- **Problem statement**
Reproduce the entries below exactly, but only from the line containing "mret (if (failed" to the line containing "not return when it works. *)", inclusive.

* * * * * * * * *

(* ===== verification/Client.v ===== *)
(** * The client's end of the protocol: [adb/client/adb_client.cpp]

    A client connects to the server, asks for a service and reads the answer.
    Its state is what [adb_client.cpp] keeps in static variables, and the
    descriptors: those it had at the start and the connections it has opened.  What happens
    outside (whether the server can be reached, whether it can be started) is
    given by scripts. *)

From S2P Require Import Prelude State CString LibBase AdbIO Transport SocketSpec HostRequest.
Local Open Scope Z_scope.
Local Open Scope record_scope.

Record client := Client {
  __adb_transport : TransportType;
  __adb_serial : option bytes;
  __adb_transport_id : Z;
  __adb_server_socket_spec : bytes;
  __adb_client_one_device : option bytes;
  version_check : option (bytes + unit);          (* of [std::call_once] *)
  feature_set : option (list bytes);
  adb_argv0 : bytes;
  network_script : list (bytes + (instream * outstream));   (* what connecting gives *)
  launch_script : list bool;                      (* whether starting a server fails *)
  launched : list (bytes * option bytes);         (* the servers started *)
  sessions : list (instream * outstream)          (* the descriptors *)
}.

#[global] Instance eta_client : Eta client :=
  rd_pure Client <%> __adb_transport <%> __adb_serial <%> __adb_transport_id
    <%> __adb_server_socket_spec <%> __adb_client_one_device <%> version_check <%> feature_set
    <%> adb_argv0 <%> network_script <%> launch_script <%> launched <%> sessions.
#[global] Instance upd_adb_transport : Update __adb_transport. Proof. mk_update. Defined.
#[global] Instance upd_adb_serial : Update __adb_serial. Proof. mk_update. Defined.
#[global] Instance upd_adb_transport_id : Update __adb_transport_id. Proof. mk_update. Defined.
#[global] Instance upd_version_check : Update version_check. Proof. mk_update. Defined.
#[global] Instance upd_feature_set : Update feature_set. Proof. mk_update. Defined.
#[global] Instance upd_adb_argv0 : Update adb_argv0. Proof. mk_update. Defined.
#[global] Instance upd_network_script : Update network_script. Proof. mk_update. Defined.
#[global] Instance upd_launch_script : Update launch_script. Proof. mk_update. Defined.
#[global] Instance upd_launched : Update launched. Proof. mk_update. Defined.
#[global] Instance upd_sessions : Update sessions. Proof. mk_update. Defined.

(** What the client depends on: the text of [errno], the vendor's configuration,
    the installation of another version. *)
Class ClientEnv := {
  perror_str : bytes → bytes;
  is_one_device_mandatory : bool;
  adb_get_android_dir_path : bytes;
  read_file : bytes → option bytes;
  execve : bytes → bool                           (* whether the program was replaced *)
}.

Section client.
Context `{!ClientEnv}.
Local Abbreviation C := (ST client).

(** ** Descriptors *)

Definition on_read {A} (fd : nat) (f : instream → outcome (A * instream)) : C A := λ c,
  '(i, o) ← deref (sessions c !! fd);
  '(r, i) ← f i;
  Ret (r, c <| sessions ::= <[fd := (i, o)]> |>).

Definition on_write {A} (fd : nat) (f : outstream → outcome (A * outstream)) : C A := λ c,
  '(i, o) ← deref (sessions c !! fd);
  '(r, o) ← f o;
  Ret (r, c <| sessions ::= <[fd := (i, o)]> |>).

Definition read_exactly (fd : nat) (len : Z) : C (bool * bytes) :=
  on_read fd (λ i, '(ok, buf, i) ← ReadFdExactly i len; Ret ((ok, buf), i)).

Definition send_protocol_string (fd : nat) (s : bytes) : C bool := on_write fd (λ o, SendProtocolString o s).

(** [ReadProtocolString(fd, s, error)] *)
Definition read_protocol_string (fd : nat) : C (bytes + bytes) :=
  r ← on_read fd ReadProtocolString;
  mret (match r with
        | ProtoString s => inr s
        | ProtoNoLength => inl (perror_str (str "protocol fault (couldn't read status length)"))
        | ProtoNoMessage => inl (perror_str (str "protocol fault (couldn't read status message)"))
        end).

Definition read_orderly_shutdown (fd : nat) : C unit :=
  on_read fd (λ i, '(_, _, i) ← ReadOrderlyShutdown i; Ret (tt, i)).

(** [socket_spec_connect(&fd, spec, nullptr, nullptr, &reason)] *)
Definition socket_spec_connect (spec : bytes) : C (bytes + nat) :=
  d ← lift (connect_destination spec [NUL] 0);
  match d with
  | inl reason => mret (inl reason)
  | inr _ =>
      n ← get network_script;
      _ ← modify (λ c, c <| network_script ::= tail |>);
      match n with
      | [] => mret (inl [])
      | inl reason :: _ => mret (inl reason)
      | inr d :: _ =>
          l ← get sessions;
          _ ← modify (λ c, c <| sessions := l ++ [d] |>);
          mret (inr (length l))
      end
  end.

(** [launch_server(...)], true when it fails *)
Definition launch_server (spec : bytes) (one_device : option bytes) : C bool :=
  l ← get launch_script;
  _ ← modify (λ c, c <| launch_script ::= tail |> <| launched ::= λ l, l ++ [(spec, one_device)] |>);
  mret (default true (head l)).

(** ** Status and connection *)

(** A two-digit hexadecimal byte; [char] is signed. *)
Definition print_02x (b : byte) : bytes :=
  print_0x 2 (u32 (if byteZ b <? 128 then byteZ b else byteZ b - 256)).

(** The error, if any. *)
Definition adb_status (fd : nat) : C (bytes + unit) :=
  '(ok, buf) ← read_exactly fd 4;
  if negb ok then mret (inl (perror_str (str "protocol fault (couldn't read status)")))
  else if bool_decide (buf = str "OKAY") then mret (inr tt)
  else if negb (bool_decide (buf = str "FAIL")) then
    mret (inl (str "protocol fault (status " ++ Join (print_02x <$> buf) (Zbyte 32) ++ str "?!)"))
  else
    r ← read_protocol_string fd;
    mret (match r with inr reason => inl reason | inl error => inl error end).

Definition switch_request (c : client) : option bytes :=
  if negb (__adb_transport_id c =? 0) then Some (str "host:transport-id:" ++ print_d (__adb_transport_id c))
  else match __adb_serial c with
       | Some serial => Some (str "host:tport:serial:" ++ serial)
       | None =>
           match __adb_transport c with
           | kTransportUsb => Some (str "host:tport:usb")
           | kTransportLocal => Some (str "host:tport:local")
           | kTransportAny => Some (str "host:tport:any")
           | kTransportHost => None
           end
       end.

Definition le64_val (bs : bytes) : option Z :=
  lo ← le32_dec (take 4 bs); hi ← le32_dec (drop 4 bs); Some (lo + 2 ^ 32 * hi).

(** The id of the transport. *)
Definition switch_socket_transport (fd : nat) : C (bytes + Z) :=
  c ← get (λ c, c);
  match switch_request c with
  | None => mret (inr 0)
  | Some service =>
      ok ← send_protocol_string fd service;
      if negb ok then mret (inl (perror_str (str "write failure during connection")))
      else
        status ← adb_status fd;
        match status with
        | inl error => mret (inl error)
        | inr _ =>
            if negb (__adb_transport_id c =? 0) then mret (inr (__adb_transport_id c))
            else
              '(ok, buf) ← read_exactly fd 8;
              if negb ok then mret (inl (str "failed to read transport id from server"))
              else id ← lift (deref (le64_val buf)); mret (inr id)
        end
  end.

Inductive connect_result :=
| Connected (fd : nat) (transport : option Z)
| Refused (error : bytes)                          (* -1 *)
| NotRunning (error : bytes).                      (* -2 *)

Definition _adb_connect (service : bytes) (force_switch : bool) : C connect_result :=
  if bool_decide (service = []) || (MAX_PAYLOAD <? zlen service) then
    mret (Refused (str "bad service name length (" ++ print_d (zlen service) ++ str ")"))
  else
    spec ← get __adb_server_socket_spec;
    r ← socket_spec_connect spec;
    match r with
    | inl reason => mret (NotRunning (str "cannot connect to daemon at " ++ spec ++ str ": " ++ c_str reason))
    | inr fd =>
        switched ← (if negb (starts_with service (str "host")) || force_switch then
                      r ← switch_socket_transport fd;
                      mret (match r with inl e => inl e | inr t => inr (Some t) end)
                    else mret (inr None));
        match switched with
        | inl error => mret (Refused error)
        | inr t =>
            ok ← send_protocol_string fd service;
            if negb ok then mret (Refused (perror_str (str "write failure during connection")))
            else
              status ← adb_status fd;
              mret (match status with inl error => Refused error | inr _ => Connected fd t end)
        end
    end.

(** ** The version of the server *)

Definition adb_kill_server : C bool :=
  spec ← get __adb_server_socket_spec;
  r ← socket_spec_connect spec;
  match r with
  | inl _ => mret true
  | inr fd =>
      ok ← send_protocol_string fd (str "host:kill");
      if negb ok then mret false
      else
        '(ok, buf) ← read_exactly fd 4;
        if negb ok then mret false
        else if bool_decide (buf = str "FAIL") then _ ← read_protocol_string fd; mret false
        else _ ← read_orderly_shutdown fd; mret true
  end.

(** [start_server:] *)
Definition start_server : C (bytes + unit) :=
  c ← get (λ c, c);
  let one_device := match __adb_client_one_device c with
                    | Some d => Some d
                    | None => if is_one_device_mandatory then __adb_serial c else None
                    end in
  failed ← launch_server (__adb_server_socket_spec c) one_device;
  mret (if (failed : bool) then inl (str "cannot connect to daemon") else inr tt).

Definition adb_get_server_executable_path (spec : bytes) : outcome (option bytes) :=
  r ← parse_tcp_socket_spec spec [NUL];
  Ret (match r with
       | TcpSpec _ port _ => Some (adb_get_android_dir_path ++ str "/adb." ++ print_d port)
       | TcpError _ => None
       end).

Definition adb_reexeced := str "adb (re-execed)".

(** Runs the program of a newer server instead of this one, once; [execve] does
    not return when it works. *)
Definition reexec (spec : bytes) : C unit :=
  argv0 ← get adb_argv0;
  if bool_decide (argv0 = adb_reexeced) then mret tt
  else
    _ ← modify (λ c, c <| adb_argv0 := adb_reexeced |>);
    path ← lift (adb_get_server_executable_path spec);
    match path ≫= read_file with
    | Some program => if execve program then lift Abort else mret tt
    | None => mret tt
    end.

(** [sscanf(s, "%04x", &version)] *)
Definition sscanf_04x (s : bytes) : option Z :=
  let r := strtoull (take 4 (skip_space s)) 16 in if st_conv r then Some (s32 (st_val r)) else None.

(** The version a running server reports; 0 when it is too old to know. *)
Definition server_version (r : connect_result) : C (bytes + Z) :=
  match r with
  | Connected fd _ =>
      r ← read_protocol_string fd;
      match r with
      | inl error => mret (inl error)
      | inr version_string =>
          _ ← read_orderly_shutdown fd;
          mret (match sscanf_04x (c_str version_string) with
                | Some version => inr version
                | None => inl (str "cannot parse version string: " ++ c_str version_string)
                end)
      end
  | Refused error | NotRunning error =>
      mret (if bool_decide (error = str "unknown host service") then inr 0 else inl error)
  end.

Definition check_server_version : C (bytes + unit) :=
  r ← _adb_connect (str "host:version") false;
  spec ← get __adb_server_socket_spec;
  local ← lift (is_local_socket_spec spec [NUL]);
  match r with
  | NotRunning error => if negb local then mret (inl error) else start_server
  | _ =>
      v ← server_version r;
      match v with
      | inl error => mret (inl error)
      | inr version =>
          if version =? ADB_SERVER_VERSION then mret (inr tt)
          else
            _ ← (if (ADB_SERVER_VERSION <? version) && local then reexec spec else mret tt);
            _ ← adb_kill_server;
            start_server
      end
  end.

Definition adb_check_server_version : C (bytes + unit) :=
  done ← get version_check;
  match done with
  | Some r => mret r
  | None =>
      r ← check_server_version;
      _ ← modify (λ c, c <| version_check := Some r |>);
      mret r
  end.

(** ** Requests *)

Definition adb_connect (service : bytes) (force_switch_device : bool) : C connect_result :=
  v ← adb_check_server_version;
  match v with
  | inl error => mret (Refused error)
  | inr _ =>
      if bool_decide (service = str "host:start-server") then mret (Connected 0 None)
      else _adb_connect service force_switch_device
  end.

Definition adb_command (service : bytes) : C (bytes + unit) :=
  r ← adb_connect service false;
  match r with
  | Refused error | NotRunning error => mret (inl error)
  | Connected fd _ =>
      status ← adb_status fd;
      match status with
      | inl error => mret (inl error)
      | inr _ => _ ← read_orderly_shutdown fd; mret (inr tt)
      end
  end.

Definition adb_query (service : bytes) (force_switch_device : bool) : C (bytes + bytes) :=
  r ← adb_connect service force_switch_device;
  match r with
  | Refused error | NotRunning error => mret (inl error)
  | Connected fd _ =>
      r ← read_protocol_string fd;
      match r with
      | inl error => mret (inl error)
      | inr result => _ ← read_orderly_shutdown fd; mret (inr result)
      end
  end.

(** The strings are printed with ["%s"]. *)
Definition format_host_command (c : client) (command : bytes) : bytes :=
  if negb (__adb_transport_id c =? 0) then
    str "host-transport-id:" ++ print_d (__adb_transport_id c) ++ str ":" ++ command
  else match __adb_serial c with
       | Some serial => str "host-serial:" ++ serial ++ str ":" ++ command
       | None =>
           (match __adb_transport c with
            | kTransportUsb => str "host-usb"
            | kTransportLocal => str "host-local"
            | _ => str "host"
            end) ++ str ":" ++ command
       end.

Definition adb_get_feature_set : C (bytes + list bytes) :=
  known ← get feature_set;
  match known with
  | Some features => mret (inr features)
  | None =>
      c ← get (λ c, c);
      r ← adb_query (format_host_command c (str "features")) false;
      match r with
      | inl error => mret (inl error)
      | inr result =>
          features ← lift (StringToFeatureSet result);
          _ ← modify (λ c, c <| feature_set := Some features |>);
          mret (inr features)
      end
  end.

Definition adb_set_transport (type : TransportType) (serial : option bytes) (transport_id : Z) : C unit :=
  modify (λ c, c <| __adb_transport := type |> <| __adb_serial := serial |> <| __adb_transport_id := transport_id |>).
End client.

* * * * * * * * *

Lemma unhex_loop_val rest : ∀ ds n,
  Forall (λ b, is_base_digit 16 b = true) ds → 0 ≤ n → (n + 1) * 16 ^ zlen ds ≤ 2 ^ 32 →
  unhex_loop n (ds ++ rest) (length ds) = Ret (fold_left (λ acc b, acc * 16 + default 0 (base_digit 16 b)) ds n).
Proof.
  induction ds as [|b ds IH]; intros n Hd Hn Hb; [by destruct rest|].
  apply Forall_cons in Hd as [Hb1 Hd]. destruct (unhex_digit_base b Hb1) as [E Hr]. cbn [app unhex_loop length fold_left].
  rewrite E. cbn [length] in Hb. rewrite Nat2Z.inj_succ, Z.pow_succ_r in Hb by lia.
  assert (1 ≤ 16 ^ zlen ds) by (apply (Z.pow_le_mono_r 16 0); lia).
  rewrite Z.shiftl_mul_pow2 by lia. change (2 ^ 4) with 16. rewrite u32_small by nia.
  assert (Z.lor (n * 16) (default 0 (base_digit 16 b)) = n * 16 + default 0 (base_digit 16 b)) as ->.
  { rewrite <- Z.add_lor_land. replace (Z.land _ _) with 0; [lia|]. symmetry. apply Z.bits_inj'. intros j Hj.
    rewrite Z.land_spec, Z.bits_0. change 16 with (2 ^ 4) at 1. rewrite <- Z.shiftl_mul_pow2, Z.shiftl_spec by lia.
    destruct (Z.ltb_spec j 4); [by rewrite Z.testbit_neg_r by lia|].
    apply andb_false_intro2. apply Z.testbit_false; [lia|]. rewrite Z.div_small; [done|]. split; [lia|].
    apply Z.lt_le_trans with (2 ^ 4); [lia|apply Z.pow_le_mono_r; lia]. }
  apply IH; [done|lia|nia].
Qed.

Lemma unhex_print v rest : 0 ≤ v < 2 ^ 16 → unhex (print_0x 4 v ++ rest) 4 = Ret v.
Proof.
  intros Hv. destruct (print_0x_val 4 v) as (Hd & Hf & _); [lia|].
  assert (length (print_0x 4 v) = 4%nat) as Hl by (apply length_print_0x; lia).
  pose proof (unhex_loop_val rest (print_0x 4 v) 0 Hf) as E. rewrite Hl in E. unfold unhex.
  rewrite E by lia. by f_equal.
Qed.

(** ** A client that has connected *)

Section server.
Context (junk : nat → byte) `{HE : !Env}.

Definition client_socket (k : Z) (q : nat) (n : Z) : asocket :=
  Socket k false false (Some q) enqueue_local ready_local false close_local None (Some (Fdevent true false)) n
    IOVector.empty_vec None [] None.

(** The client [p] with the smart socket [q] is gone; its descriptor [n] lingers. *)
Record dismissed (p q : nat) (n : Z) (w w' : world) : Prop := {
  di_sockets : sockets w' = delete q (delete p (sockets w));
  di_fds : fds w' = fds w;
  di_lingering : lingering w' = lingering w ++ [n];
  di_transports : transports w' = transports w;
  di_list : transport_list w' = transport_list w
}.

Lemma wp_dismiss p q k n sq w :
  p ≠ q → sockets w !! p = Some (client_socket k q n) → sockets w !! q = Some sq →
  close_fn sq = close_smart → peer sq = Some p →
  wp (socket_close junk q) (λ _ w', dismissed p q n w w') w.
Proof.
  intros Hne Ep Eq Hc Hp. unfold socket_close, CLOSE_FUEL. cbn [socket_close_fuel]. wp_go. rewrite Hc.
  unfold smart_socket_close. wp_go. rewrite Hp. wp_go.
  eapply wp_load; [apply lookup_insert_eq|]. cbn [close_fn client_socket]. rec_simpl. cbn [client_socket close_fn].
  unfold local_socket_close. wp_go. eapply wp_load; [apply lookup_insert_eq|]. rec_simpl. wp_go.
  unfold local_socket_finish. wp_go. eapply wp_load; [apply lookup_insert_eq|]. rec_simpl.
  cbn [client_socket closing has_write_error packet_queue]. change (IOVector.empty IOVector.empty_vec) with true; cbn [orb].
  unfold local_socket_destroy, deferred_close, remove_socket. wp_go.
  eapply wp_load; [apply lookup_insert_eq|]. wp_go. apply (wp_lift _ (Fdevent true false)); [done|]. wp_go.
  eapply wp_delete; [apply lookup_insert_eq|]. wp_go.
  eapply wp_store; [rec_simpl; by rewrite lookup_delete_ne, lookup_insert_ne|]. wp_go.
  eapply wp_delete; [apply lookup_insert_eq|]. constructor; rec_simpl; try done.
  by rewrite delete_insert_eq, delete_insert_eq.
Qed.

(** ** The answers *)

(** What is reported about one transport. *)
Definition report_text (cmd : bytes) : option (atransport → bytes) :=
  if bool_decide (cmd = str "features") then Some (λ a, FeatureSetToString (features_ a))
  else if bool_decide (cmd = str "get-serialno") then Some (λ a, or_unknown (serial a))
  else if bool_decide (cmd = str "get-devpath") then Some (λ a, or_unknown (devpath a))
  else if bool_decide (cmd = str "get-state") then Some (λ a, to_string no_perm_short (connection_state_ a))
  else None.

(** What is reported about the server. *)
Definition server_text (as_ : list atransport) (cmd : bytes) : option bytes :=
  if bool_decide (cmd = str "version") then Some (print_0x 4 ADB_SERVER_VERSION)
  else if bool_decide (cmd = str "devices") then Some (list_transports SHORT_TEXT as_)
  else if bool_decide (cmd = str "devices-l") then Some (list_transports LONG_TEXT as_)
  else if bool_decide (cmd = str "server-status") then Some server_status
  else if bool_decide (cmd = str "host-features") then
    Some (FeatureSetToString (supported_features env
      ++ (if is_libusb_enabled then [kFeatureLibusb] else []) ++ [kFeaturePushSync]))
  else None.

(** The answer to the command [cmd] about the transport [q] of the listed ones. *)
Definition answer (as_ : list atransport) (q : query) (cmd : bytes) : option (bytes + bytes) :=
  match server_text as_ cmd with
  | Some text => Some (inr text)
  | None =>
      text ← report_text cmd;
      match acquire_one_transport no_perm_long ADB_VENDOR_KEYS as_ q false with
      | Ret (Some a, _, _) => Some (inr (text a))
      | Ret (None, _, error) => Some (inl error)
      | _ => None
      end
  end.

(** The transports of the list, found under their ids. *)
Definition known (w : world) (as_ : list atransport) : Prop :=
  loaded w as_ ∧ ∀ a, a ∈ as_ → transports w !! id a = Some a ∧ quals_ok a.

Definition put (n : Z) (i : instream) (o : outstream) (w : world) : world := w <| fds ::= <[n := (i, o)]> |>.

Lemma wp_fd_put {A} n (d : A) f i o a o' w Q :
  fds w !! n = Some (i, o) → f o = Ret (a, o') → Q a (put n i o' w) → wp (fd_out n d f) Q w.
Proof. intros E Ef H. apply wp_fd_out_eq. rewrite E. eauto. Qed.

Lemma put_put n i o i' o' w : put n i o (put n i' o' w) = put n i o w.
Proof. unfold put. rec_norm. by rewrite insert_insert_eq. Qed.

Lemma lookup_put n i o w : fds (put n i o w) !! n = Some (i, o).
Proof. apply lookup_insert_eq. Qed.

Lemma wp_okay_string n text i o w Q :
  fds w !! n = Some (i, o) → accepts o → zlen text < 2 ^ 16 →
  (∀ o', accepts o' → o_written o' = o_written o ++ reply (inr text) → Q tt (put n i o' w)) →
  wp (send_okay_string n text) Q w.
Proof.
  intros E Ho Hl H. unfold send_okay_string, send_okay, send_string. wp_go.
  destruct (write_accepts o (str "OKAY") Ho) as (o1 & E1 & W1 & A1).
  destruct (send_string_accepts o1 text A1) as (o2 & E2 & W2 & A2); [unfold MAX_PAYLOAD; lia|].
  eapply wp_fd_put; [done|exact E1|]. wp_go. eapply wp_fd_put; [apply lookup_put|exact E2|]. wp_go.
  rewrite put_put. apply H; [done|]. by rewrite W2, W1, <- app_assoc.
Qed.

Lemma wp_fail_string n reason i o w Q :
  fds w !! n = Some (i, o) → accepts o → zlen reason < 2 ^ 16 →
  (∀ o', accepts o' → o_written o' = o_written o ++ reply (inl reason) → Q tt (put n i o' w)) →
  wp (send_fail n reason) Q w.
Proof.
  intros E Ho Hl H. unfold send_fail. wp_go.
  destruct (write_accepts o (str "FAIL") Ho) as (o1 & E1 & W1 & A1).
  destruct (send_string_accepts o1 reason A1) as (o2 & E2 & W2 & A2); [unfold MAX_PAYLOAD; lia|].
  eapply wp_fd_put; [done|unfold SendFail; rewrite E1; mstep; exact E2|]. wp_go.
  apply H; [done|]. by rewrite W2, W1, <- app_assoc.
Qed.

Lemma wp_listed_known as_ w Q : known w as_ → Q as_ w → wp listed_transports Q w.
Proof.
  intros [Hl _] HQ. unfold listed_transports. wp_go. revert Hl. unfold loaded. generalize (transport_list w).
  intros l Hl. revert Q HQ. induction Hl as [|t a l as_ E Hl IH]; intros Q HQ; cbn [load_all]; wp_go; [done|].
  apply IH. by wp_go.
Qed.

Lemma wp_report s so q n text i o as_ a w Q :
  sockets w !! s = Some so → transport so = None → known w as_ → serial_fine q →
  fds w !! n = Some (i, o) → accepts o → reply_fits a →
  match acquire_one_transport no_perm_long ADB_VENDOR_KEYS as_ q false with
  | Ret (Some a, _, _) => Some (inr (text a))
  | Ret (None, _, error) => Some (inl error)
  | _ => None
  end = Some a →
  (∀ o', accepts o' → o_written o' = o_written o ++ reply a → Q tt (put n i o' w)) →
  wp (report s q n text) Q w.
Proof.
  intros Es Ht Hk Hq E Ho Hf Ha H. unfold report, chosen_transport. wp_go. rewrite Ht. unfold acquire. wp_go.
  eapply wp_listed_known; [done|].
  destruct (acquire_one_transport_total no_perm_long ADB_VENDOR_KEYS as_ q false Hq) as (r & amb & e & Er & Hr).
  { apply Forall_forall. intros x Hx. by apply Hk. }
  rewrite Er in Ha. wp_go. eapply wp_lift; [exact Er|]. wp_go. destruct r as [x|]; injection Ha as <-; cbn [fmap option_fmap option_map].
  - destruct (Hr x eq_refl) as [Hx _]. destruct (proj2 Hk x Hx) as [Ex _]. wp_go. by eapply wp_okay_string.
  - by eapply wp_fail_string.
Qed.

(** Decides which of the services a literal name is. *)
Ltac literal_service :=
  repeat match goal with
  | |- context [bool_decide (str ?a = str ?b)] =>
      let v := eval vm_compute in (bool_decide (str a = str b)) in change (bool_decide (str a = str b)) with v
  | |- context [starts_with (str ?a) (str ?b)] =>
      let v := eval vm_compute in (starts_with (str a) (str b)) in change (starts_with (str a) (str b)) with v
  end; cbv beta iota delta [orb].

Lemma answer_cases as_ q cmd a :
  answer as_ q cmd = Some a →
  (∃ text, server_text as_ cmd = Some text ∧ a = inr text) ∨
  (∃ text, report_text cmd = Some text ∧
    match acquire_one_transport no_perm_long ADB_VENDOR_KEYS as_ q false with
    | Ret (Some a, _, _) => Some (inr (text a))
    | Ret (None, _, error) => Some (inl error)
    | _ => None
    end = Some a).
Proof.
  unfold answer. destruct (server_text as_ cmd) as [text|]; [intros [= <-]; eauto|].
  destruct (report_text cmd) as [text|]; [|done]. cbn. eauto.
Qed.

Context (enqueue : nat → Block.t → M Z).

* * * * * * * * *

- **Response box**
  mret (if (failed : bool) then inl (str "cannot connect to daemon") else inr tt).

Definition adb_get_server_executable_path (spec : bytes) : outcome (option bytes) :=
  r ← parse_tcp_socket_spec spec [NUL];
  Ret (match r with
       | TcpSpec _ port _ => Some (adb_get_android_dir_path ++ str "/adb." ++ print_d port)
       | TcpError _ => None
       end).

Definition adb_reexeced := str "adb (re-execed)".

(** Runs the program of a newer server instead of this one, once; [execve] does
    not return when it works. *)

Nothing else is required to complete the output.